I look down, just now remembering I took my shirt off when he carved into my back. I walked outside without knowing I was half naked. Going to bed with him doesn’t sound the least bit enticing, but neither does putting a shirt over my still burning back. Hopefully, having a bandage on it will keep the shirt from rubbing, but…
“Can I borrow one of your shirts? They’re bigger and a lot easier for me to get into without disturbing my back,” I explain, not wanting him to think I want to wear his clothes for any other reason.
Judging by the smirk on his face, that’s exactly where his thoughts went, despite my explanation. He turns his back to me and walks inside, heading straight for his closet. I follow him in, much slower to allow him time to get the shirt.
When he comes out of the closet, he’s holding one of his typical black t-shirts and a new pair of sweatpants for him.
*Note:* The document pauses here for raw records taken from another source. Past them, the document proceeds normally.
Lemma int_pair_app m ops a b : mc_operands m = ops ++ [a; b] →
  int_pair m =
  match b, a with
  | VInt b, VInt a => Ret (Ok (lenN ops, a, b), m)
  | VInt _, _ => Ret (Err BAD_TYPE, set_operands m ops)
  | _, _ => Ret (Err BAD_TYPE, set_operands m (ops ++ [a]))
  end.
Proof.
  intros E. unfold int_pair. rewrite E. assert (El : lenN (ops ++ [a; b]) = (lenN ops + 2)%N) by (unfold lenN; rewrite length_app; simpl; lia).
  rewrite El. replace (_ <? 2)%N with false by (symmetry; apply N.ltb_ge; lia).
  replace (lenN ops + 2 - 1)%N with (lenN (ops ++ [a])) by (unfold lenN; rewrite length_app; simpl; lia).
  replace (lenN ops + 2 - 2)%N with (lenN ops) by lia.
  replace (ops ++ [a; b]) with ((ops ++ [a]) ++ [b]) by by rewrite <- app_assoc.
  rewrite truncate_app, lookup_lenN. cbn [lookup list_lookup of_option mbind exec_bind].
  rewrite <- app_assoc. cbn [app]. rewrite truncate_app, lookup_lenN.
  by destruct b; try done; destruct a.
Qed.

Lemma push_room m v : mc_native m = None →
  (lenN (mc_operands m) + lenN (mc_locals m) < max_stack_values (mc_config m))%N →
  push v m = Ret (Ok tt, set_operands m (mc_operands m ++ [v])).
Proof. intros En Hl. unfold push. rewrite En. by rewrite (proj2 (N.leb_gt _ _) Hl). Qed.

Lemma in_place_ordered f m : mc_native m = None →
  (lenN (mc_operands m) + lenN (mc_locals m) <= max_stack_values (mc_config m))%N → in_place f m = ordered f m.
Proof.
  intros En Hm. unfold in_place, ordered, mbind, machine_bind.
  destruct (snoc_cases (mc_operands m)) as [E|(l & b & E)].
  { unfold int_pair, short_int_pair, pop_int, mbind, machine_bind, pop. rewrite E. done. }
  destruct (snoc_cases l) as [->|(ops & a & ->)].
  { unfold int_pair, short_int_pair, pop_int, mbind, machine_bind, pop. rewrite E. cbn. by destruct b. }
  rewrite <- app_assoc in E. cbn [app] in E. rewrite (int_pair_app _ _ _ _ E).
  assert (E' : mc_operands m = (ops ++ [a]) ++ [b]) by by rewrite <- app_assoc.
  destruct (int_or_not b) as [[zb ->]|Hb].
  2: { rewrite (pop_int_bad _ _ _ E') by done. destruct b; try done. by destruct (Hb v). }
  rewrite (pop_int_app _ _ _ E'). destruct (int_or_not a) as [[za ->]|Ha].
  2: { rewrite (pop_int_bad (set_operands m (ops ++ [a])) ops a) by done. destruct a; try done. by destruct (Ha v). }
  rewrite (pop_int_app (set_operands m (ops ++ [VInt za])) ops za) by done.
  destruct (f za zb) as [v|fault]; cbn [try_ mret machine_ret fail].
  - unfold replace_pair. rewrite E, lookup_lenN.
    cbn [lookup list_lookup of_option mbind exec_bind]. rewrite push_room; [|done|].
    + cbn [set_operands set_arenas mc_operands mc_frames mc_locals]. do 2 f_equal. unfold lenN. rewrite Nat2N.id.
      rewrite insert_app_r_alt, Nat.sub_diag by lia. cbn [insert list_insert]. unfold truncate.
      change [v; VInt zb] with ([v] ++ [VInt zb]). rewrite app_assoc, take_app_le; [|rewrite length_app; simpl; lia].
      by rewrite take_ge by (rewrite length_app; simpl; lia).
    + cbn [set_operands set_arenas mc_operands mc_locals mc_config]. rewrite E in Hm. unfold lenN in *. rewrite length_app in Hm. simpl in Hm. lia.
  - unfold truncate_operands, writes. rewrite E. by rewrite truncate_app.
Qed.

Definition ints_ok (m : Machine) : Prop := ∀ v, VInt v ∈ mc_operands m → is_i64 v.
“I would much rather you walk around like that all day,” he tells me as he hands over the shirt. Gritting my teeth, I slowly pull the shirt on, feeling the pull in my skin as I stretch my arms.
The monster takes his dirty sweatpants off and replaces them with the new ones, and together we walk downstairs. “Why don’t you sit and pick out a movie, I’ll find us something to eat.”
“That’s it? You just want a movie day?”
“No, I wanted to keep training you, but that’s probably not the best idea, considering your current state,” he answers as we reach the living room. We veer apart; me, into the living room, and him, into the kitchen.
By the time I’ve picked some action packed movie that couldn’t possibly give the monster the wrong idea, he comes waltzing back into the living room with two sandwiches on separate plates and a bowl full of popcorn.
“Thanks,” I mumble as he hands a plate to me. I breathe a sigh of relief as he takes the other side of the couch and places the bowl of popcorn between us.
We eat in silence as my eyes stay glued on the TV, refusing to acknowledge the monster beside me. Except, as soon as he finishes his sandwich, he places his plate on the coffee table and takes the place of the popcorn bowl, placing it on his lap instead of on the couch.
“Is this okay?” he asks. I nod and make a sound of acknowledgement, but still refuse to look at him. I don’t want him this close. Having him on the other side of the couch would be easier, or better yet, the other side of the world.
After a few minutes, he moves closer until our thighs are touching. He’s acting like a nervous highschool boy on his first date, trying to figure out how to be cool about putting his arm around me. The thought makes me laugh, and from the corner of my eye, I see him look over at me.
Out of nowhere, or maybe it was built up since I wasn’t really paying attention, two characters on the screen go at it against a wall. Mouths war against each other, clothes go flying, and the tension in this living room thickens until it’s hard to breathe.